He put his hand over the receiver. “You wish for a bath or a shower?” he demanded.
    “Bath,” I said.
    “Good choice,” he said. It was the nearest thing to praise he had ever given me. Finally, he hung up the phone. He looked at the paper in his hand and gave it to me.
    “There,” he said. “You are reserved for five nights, the room has no view of the canal, but actually, this is better, since the gondola station can be extremely disturbing. You will eat breakfast on the terrace, and there you will enjoy the view of the Salute. Do not eat dinner there, however. I will give you a list of places.” And, on an “Ask Your Doctor About Prozac” pad, he wrote out a list of restaurants in Venice for me. (They were mostly, I realized later, after I got to know Venice a bit, the big, old, fiftiesish places that a New York analyst would love: Harry's Bar, Da Fiore, the Madonna.)
    “You will go to these places, order the spaghetti
vongole,
and then …”
    “And then?”
    “And then at last you will be happy,” he said flatly.
    H e was so far from being an orthodox Freudian, or an orthodox anything, that I was startled when I discovered how deep and passionate his attachment to psychoanalytic dogma was. One day about three years in, I came into his office and saw that he had a copy of
The New York Review of Books
open. “It is very sad,” he began. “It is very sad indeed to see a journal which was once respected by many people descend into a condition where it has lost the good opinion of all reasonable people.” After a few moments, I figured out that he was referring to one of several much discussed pieces that the literary critic Frederick Crews had written attacking Freud and Freudianism.

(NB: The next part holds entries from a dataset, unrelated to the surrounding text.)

(** ** Theorems *)

(** the description handed to Halide stays inside the buffer: for a dense layout
    whose samples number less than 2^31, every index within the extents addresses
    bytes of the allocation, and no two indices address the same sample. *)
Theorem adapter_in_bounds (l : BufferLayout) :
  kind l ≠ Blob → 1 ≤ ndim l ≤ 8 → length (dims l) = 8%nat → Forall (λ s, s = 0) (stride l) →
  bytes_per_pixel (format l) ≠ 0 →
  (kind l = Image2D → 1 < channel_count (format l) → ndim l = 2) →
  Forall (λ d, 1 ≤ d) (take (Z.to_nat (ndim l)) (dims l)) →
  channel_count (format l) * foldr Z.mul 1 (take (Z.to_nat (ndim l)) (dims l)) < 2 ^ 31 →
  ∃ dim, halide_dimensions l = Ok dim ∧
    (∀ idx, in_extents dim idx → 0 ≤ element_offset dim idx ∧
       (element_offset dim idx + 1) * bytes_per_channel (format l) ≤ size_bytes l) ∧
    (∀ idx idx', in_extents dim idx → in_extents dim idx' →
       element_offset dim idx = element_offset dim idx' → idx = idx').
Proof.
  intros Hk Hn Hlen Hs Hbpp Himg Hpos Hprod.
  destruct (bytes_per_channel_le _ Hbpp) as [Hcb Hc]. pose proof (product_pos _ Hpos) as Hp.
  pose proof (bytes_per_pixel_bound (format l)) as Hb.
  assert (size_bytes l = bytes_per_pixel (format l) *
    foldr Z.mul 1 (take (Z.to_nat (ndim l)) (dims l))) as Hsize.
  { rewrite size_bytes_dense by done. apply u64_small. nia. }
  rewrite Hsize. clear Hsize. destruct (decide (kind l = Image2D ∧ 1 < channel_count (format l))) as [[Hi Hc1]|Hni].
  - rewrite (Himg Hi Hc1) in *. destruct (dims l) as [|w [|h rest]] eqn:Hd; try discriminate Hlen.
    change (take (Z.to_nat 2) (w :: h :: rest)) with [w; h] in *. simpl in Hprod, Hp |- *.
    rewrite Z.mul_1_r in *. rewrite !Forall_cons in Hpos. destruct Hpos as (Hw & Hh & _).
    eexists. split; [by apply (image_dimensions l w h rest)|].
    destruct (channel_bytes_pixel _ Hc1) as [_ Hbc]. split.
    + intros idx (x & y & k & -> & Hx)%in_extents_image. rewrite image_offset.
      apply radix_bound in Hx. simpl foldr in Hx. rewrite <-Hbc. nia.
    + intros idx idx' (x & y & k & -> & Hx)%in_extents_image (x' & y' & k' & -> & Hx')%in_extents_image.
      rewrite !image_offset. intros Heq. by injection (radix_inj _ _ _ Hx Hx' Heq) as -> -> ->.
  - destruct (dense_dimensions_spec l (bytes_per_channel (format l))
      (take (Z.to_nat (ndim l)) (dims l)) 0 1) as (dim & Hdim & Hin & Hoff);
      [done|by exists (drop (Z.to_nat (ndim l)) (dims l)); rewrite take_drop| |done|lia|nia|].
    { rewrite length_take. lia. }
    rewrite length_take, Hlen, Nat.min_l in Hdim by lia. exists dim. split.
    { unfold halide_dimensions. destruct (bool_decide (kind l = Image2D)) eqn:E; [|done].
      apply bool_decide_eq_true in E. destruct (Z.ltb_spec 1 (channel_count (format l))); [tauto|done]. }
    split.
    + intros idx Hidx. rewrite (Hoff idx Hidx). pose proof (radix_bound _ _ (Hin idx Hidx)). nia.
    + intros idx idx' H H'. rewrite (Hoff idx H), (Hoff idx' H'), !Z.mul_1_l.
      by apply radix_inj; apply Hin.
Qed.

    I read the pieces later myself and thought them incontrovertible. Then I sat down to read Freud for the first time—
Civilization and Its Discontents, Totem and Taboo, The Interpretation of Dreams
—and was struck at once by the absurdity of the arguments as arguments and the impressive weight of humane culture marshaled in their support. One sensed that one was in the presence of a kind of showman, a brilliant essayist, leaping from fragmentary evidence to unsupported conclusion,and summoning up a whole body of psychological myth—the Id, the Libido, the Ego—with the confidence of a Disney cartoonist drawing bunnies and squirrels. I found myself, therefore, in the unusual position of being increasingly skeptical of the therapeutic approach to which I fled twice a week for comfort. I finally got up the courage to tell Grosskurth this.
    “You therefore find a conflict between your strongest intellectual convictions and your deepest emotional gratification needs?” he asked.
    “Yes.”
    He shrugged. “Apparently, you are a Freudian.”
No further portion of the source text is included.